Kolejny bubel prawny – ocenia Adam Laskowski, właściciel małego sklepu z artykułami spożywczymi i napojami na warszawskiej Woli. Przez 16 lat prowadzenia działalności przeżył niejedną nowelizację prawa, więc się nie dziwi. Gdyby twardo miał się trzymać litery nowych przepisów, musiałby zamknąć interes. Zatrudnia bowiem sprzedawczynię, panią Marlenę, a więc podpada pod nowelizację jak najbardziej. Pani Marlena ma wykształcenie niepełne podstawowe, więc wyznaczyć jej do szkolenia na inspektora ochrony pożarowej nie może. Siebie zresztą także nie, bo nie zrobił matury, wcześnie musiał zacząć zarabiać. Teoretycznie mógłby zwolnić sprzedawczynię i stać się firmą jednoosobową niepodpadającą pod nowelizację, a panią Marlenę zatrudnić na czarno. Ale, po pierwsze, pani Marlena na to nie pójdzie, bo ma niespełna 10 lat do emerytury. I po drugie, gdyby ją nakrył inspektor pracy, to pan Adam by leżał.

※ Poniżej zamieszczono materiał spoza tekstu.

(** The loop, from a world where [t] is OPEN with a suspension scheduled no
    later than [k] periods ahead, leaves [t] SUSPENDED. *)
Lemma wp_scheduledSuspendLoop_suspends (k : nat) w t (at_ : Z) :
  store_wf (w_store w) -> w_store w !! thread_id t = Some t -> status t = OPEN ->
  scheduled_suspend_at t = Some at_ -> (at_ <= db_time (w_now w + 2000 * Z.of_nat k))%Z ->
  wp (fun _ w' => exists t', w_store w' !! thread_id t = Some t' /\ status t' = SUSPENDED)
     (scheduledSuspendLoop (S k)) w.
Proof.
  revert w. induction k as [|k IH]; intros w Hwf Ht Ho Hat Hle; rewrite scheduledSuspendLoop_S; apply wp_bind;
    (eapply wp_mono; [|by apply wp_scheduledSuspendTick_wf]);
    intros o w1 [(-> & Hs1 & _ & Hn1) Hwf1]; wp_post; apply wp_bind, wp_act; wp_post;
    (destruct (Z.leb_spec at_ (db_time (w_now w))) as [Hdue|Hlate]).
  1,3: eapply wp_mono; [|apply (wp_scheduledSuspendLoop_keeps _ _ (with_status SUSPENDED (clear_schedules t)))];
    [intros ? w' Hw'; exists (with_status SUSPENDED (clear_schedules t)); split; [exact Hw'|done]|apply Hwf1| |done];
    simpl; rewrite Hs1, bool_decide_eq_true_2, Ht; [simpl; unfold suspend_thread; by rewrite Ho|];
    apply due_suspend_ids; [done..|]; rewrite Hat; split; [done|by apply Z.leb_le].
  - rewrite Z.mul_0_r, Z.add_0_r in Hle. lia.
  - apply IH; [apply Hwf1| |done..|].
    + simpl. rewrite Hs1, bool_decide_eq_false_2; [done|]. rewrite due_suspend_ids by done.
      rewrite Hat. intros [_ Hd%Z.leb_le]. lia.
    + simpl. rewrite Hn1. rewrite Nat2Z.inj_succ in Hle. by replace (w_now w + 2000 + 2000 * Z.of_nat k)%Z
        with (w_now w + 2000 * Z.succ (Z.of_nat k))%Z by lia.
Qed.

End Suspend.

(** ** Witnesses on the fixture worlds *)

(** C3 at [w_susp], where [threadB]'s suspension is due. *)
Lemma scheduledSuspendTick_spec_witness :
  store_wf (w_store w_susp) /\
  let due := getThreadsThatShouldBeSuspended (db_time (w_now w_susp)) (w_store w_susp) in
  exists n w', run n (scheduledSuspendTick env0) w_susp = Some (Done tt, w') /\
    (forall k, w_store w' !! k =
       if bool_decide (k ∈ thread_id <$> due) then w_store w_susp !! k ≫= suspend_thread
       else w_store w_susp !! k) /\
    w_effects w' = w_effects w_susp ++ List.concat (scheduledSuspendEffects env0 <$> due).
Proof.
  assert (Hwf : store_wf (w_store w_susp)) by (apply (bool_decide_unpack _); vm_compute; reflexivity).
  split; [exact Hwf|]. exact (scheduledSuspendTick_spec env0 w_susp Hwf).
Defined.
(** C12 at [w0]: channel [c0] of the SUSPENDED [threadS] is deleted. *)
Lemma onChannelDelete_leaves_suspended_witness :
  w_store w0 !! "s" = Some threadS /\ findOpenThreadByChannelId "c0" (w_store w0) = None /\
  run 1 (onChannelDelete env0 (deleted "c0")) w0 = Some (Done tt, w0) /\
  w_store w0 !! "s" = Some threadS.
Proof.
  assert (Hk : w_store w0 !! "s" = Some threadS) by (vm_compute; reflexivity).
  assert (Hf : findOpenThreadByChannelId "c0" (w_store w0) = None) by (vm_compute; reflexivity).
  split; [exact Hk|split; [exact Hf|]].
  exact (onChannelDelete_leaves_suspended env0 w0 (deleted "c0") "s" threadS Hk eq_refl eq_refl Hf).
Defined.

(** C17 at [w0] half a second later: [close 1h] at 200.5 s is due at
    3800 s, half a second before 3800.5 s. *)
Lemma timed_close_fires_early_witness :
  store_wf (w_store (advance_clock 500 w0)) /\
  findOpenThreadByChannelId "c1" (w_store (advance_clock 500 w0)) = Some threadA /\
  ((w_now (advance_clock 500 w0) + 3600000) mod 1000 <> 0)%Z /\
  let target := (w_now (advance_clock 500 w0) + 3600000)%Z in
  exists w', run 3 (closeCommand env0 staff_msg ["1h"]) (advance_clock 500 w0) = Some (Done tt, w') /\
    (exists t', t' ∈ getThreadsThatShouldBeClosed (db_time (target - target mod 1000)) (w_store w') /\
       thread_id t' = thread_id threadA) /\
    (target - target mod 1000 < target)%Z.
Proof.
  assert (Hwf : store_wf (w_store (advance_clock 500 w0)))
    by (apply (bool_decide_unpack _); vm_compute; reflexivity).
  assert (Hf : findOpenThreadByChannelId "c1" (w_store (advance_clock 500 w0)) = Some threadA)
    by (vm_compute; reflexivity).
  assert (Hm : ((w_now (advance_clock 500 w0) + 3600000) mod 1000 <> 0)%Z) by (vm_compute; discriminate).
  split_and!; [exact Hwf|exact Hf|exact Hm|].
  exact (timed_close_fires_early env0 (advance_clock 500 w0) staff_msg ["1h"] threadA "1h" 3600000
           Hwf eq_refl eq_refl eq_refl Hf eq_refl eq_refl eq_refl ltac:(lia) Hm).
Defined.
(* ===== verification/NewThread.v ===== *)
(** * [modules/newthread.js]

    The [newthread <userId>] command: staff open a thread with a user.  The
    handler looks the user up in the bot's cache ([bot.users.get], the
    configuration's [getUser]), refuses when the user already has an OPEN
    thread, and otherwise creates the thread and announces it.  The two
    announcements are not awaited; each is one step at its call. *)

From S2P Require Import Prelude Async Thread Store World Fixtures.

Section NewThread.
Context (env : Env).

Definition existingThreadMessage (existing : Thread) : string :=
  "No se puede crear un nuevo hilo; hay uno ya abierto con el usuario: <#" ++ channel_id existing ++ ">".

Definition openedByMessage (author : User) : string :=
  "El hilo fue abierto por " ++ username author ++ "#" ++ discriminator author.

Definition openedMessage (created : Thread) : string :=
  "Hilo abierto: <#" ++ channel_id created ++ ">".

Definition newthreadCommand (msg : Message) (userId : string) (thread : option Thread) : M unit :=
  match getUser env userId with
  | None => postSystemMessageWithFallback (msg_channel_id msg) thread "Usuario no encontrado!"
  | Some user =>
      bind (q_findOpenThreadByUserId (uid user)) (fun existingThread =>
      match existingThread with
      | Some existing =>
          postSystemMessageWithFallback (msg_channel_id msg) thread (existingThreadMessage existing)
      | None =>
          bind (q_createNewThreadForUser user) (fun createdThread =>
          bind (postSystemMessage createdThread (openedByMessage (msg_author msg))) (fun _ =>
          createMessage (msg_channel_id msg) (openedMessage createdThread)))
      end)
  end.

(** The thread [newthread] creates for [user] in the table [m]. *)
Definition created_thread (user : User) (m : store) : Thread :=
  new_thread (new_tid m) (new_cid m) user.

Lemma new_tid_fresh m : m !! new_tid m = None.
Proof. apply not_elem_of_dom. unfold new_tid. apply (is_fresh (dom m)). Qed.

(** Creating a thread leaves the other rows in place. *)
Lemma create_lookup m cid u k t :
  m !! k = Some t -> createNewThreadForUser (new_tid m) cid u m !! k = Some t.
Proof.
  intros Hk. unfold createNewThreadForUser, save. rewrite lookup_insert_ne; [done|].
  change (new_tid m <> k). intros <-. by rewrite new_tid_fresh in Hk.
Qed.

(** Creating the thread of a user without an OPEN thread keeps the
    invariant, and the new row is the user's OPEN thread. *)
Lemma create_fresh_wf m user :
  store_wf m -> findOpenThreadByUserId (uid user) m = None ->
  store_wf (save (created_thread user m) m) /\
  findOpenThreadByUserId (uid user) (save (created_thread user m) m) = Some (created_thread user m).
Proof.
  intros Hwf Hn. assert (Hwf' : store_wf (save (created_thread user m) m)).
  { by apply create_wf; [|apply new_tid_fresh|]. }
  split; [done|]. change (uid user) with (user_id (created_thread user m)).
  eapply findOpenThreadByUserId_row; [done| |done]. unfold save. apply lookup_insert_eq.
Qed.

(** C14: [newthread] for a known user without an OPEN thread terminates
    after four steps: it inserts a new OPEN row with a fresh id and channel,
    which becomes the user's one OPEN thread (the invariant is kept), posts
    who opened it in the new channel, and links the new channel where the
    command was typed. *)
Theorem newthreadCommand_creates w msg userId th user :
  store_wf (w_store w) -> getUser env userId = Some user ->
  findOpenThreadByUserId (uid user) (w_store w) = None ->
  let t := created_thread user (w_store w) in
  exists w', run 4 (newthreadCommand msg userId th) w = Some (Done tt, w') /\
    w_store w' = save t (w_store w) /\ store_wf (w_store w') /\
    findOpenThreadByUserId (uid user) (w_store w') = Some t /\
    w_effects w' = w_effects w ++ [SystemMessage (channel_id t) (openedByMessage (msg_author msg));
                                   ChannelMessage (msg_channel_id msg) (openedMessage t)].
Proof.
  intros Hwf Hu Hn t. destruct (create_fresh_wf _ user Hwf Hn) as [Hwf' Hf'].
  eexists. split; [unfold newthreadCommand; rewrite Hu; cbn; rewrite Hn; reflexivity|].
  split_and!; [reflexivity|exact Hwf'|exact Hf'|]. simpl. by rewrite <- app_assoc.
Qed.

(** C15: [newthread] for a user who already has an OPEN thread changes no
    row and answers with a link to the existing thread's channel. *)
Theorem newthreadCommand_existing w msg userId th user existing :
  getUser env userId = Some user ->
  findOpenThreadByUserId (uid user) (w_store w) = Some existing ->
  run 2 (newthreadCommand msg userId th) w =
    Some (Done tt, emit (match th with
                         | Some t => SystemMessage (channel_id t) (existingThreadMessage existing)
                         | None => ChannelMessage (msg_channel_id msg) (existingThreadMessage existing)
                         end) w).
Proof. intros Hu He. unfold newthreadCommand. rewrite Hu. cbn. rewrite He. by destruct th. Qed.

(** The check and the creation are consecutive steps of one run, so
    [newthread] alone keeps the invariant. *)
Lemma keeps_wf_newthreadCommand msg userId th : keeps_wf (newthreadCommand msg userId th).
Proof.
  unfold newthreadCommand, postSystemMessageWithFallback, postSystemMessage, createMessage.
  destruct (getUser env userId) as [user|]; [|keeps].
  intros w Hw. apply pwp_bind, pwp_act. cbv beta iota.
  destruct (findOpenThreadByUserId _ _) as [e|] eqn:Hn; [destruct th; by apply pwp_act|].
  apply pwp_bind, pwp_act. cbv beta iota. apply pwp_bind, pwp_act. cbv beta iota.
  apply pwp_act. by apply create_fresh_wf.
Qed.

Lemma segs_ok_newthreadCommand msg userId th : segs_ok (newthreadCommand msg userId th).
Proof.
  unfold newthreadCommand, postSystemMessageWithFallback, postSystemMessage, createMessage, query.
  segs.
Qed.

Lemma terminates_newthreadCommand msg userId th : terminates (newthreadCommand msg userId th).
Proof.
  unfold newthreadCommand, postSystemMessageWithFallback, postSystemMessage, createMessage, query,
    q_createNewThreadForUser.
  terminates_tac.
Qed.

End NewThread.

(** ** Witnesses on the fixture worlds *)

(** [newthread u3] at [w0]: [cleo] has no thread yet. *)
Lemma newthreadCommand_creates_witness :
  store_wf (w_store w0) /\ getUser env0 "u3" = Some cleo /\
  findOpenThreadByUserId "u3" (w_store w0) = None /\
  let t := created_thread cleo (w_store w0) in
  exists w', run 4 (newthreadCommand env0 staff_msg "u3" (Some threadA)) w0 = Some (Done tt, w') /\
    w_store w' = save t (w_store w0) /\ store_wf (w_store w') /\
    findOpenThreadByUserId "u3" (w_store w') = Some t /\
    w_effects w' = w_effects w0 ++ [SystemMessage (channel_id t) (openedByMessage sam);
                                    ChannelMessage "c1" (openedMessage t)].
Proof.
  assert (Hwf : store_wf (w_store w0)) by (apply (bool_decide_unpack _); vm_compute; reflexivity).
  assert (Hu : getUser env0 "u3" = Some cleo) by reflexivity.
  assert (Hn : findOpenThreadByUserId "u3" (w_store w0) = None) by (vm_compute; reflexivity).
  split_and!; [exact Hwf|exact Hu|exact Hn|].
  exact (newthreadCommand_creates env0 w0 staff_msg "u3" (Some threadA) cleo Hwf Hu Hn).
Defined.

(** [newthread u1] at [w0]: [ana] already has [threadA]. *)
Lemma newthreadCommand_existing_witness :
  getUser env0 "u1" = Some ana /\ findOpenThreadByUserId "u1" (w_store w0) = Some threadA /\
  run 2 (newthreadCommand env0 staff_msg "u1" None) w0 =
    Some (Done tt, emit (ChannelMessage "c1" (existingThreadMessage threadA)) w0).
Proof.
  assert (Hu : getUser env0 "u1" = Some ana) by reflexivity.
  assert (He : findOpenThreadByUserId "u1" (w_store w0) = Some threadA) by (vm_compute; reflexivity).
  split_and!; [exact Hu|exact He|].
  exact (newthreadCommand_existing env0 w0 staff_msg "u1" None ana threadA Hu He).
Defined.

Pozostaje zatrudnić fachowca. – Ale co on miałby tutaj robić? – pyta pan Adam. – Wytyczać drogi ewakuacyjne? Sklep, a właściwie budka, ma 18 m kw. Kiedy wejdzie tu pięć osób, jest tłok. Od drzwi do lady 2,5 m. Gaśnica jest? Jest. Wyłącznik prądu tutaj. Telefony do straży, pogotowia, na policję na widocznym miejscu. Zakaz palenia także. I picia alkoholu w sklepie i przed sklepem.

Zresztą pan Adam uważa, że on sam jest najlepszym inspektorem ochrony przeciwpożarowej i urządzeniem gaśniczym, bo sklepik i towary są jego. Ewentualny pożar, mimo że jest ubezpieczony, zmiótłby go z rynku. Ale niewykluczone, że na ćwiartkę bądź ósemkę etatu będzie musiał zatrudnić strażaka.

Czterysta lat szkoleń

W Ministerstwie Pracy i Polityki Społecznej (MPiPS), gdzie powstały zapisy znowelizowanego kodeksu pracy, twierdzą, że wymagała tego Komisja Europejska (KE). MPiPS przez kilka lat prowadziło negocjacje i wyjaśniało, że postanowienia dyrektywy rady w sprawie prowadzenia środków w celu poprawy bezpieczeństwa i zdrowia pracowników w miejscu pracy są już wypełniane przez obowiązującą ustawę z 24 czerwca 1991 r. o ochronie przeciwpożarowej. KE nie przyjęła jednak tych wyjaśnień i w 2007 r. wezwała do usunięcia uchybienia. W styczniu 2008 r. zagroziła wysokimi karami w przypadku niewdrożenia dyrektywy unijnej.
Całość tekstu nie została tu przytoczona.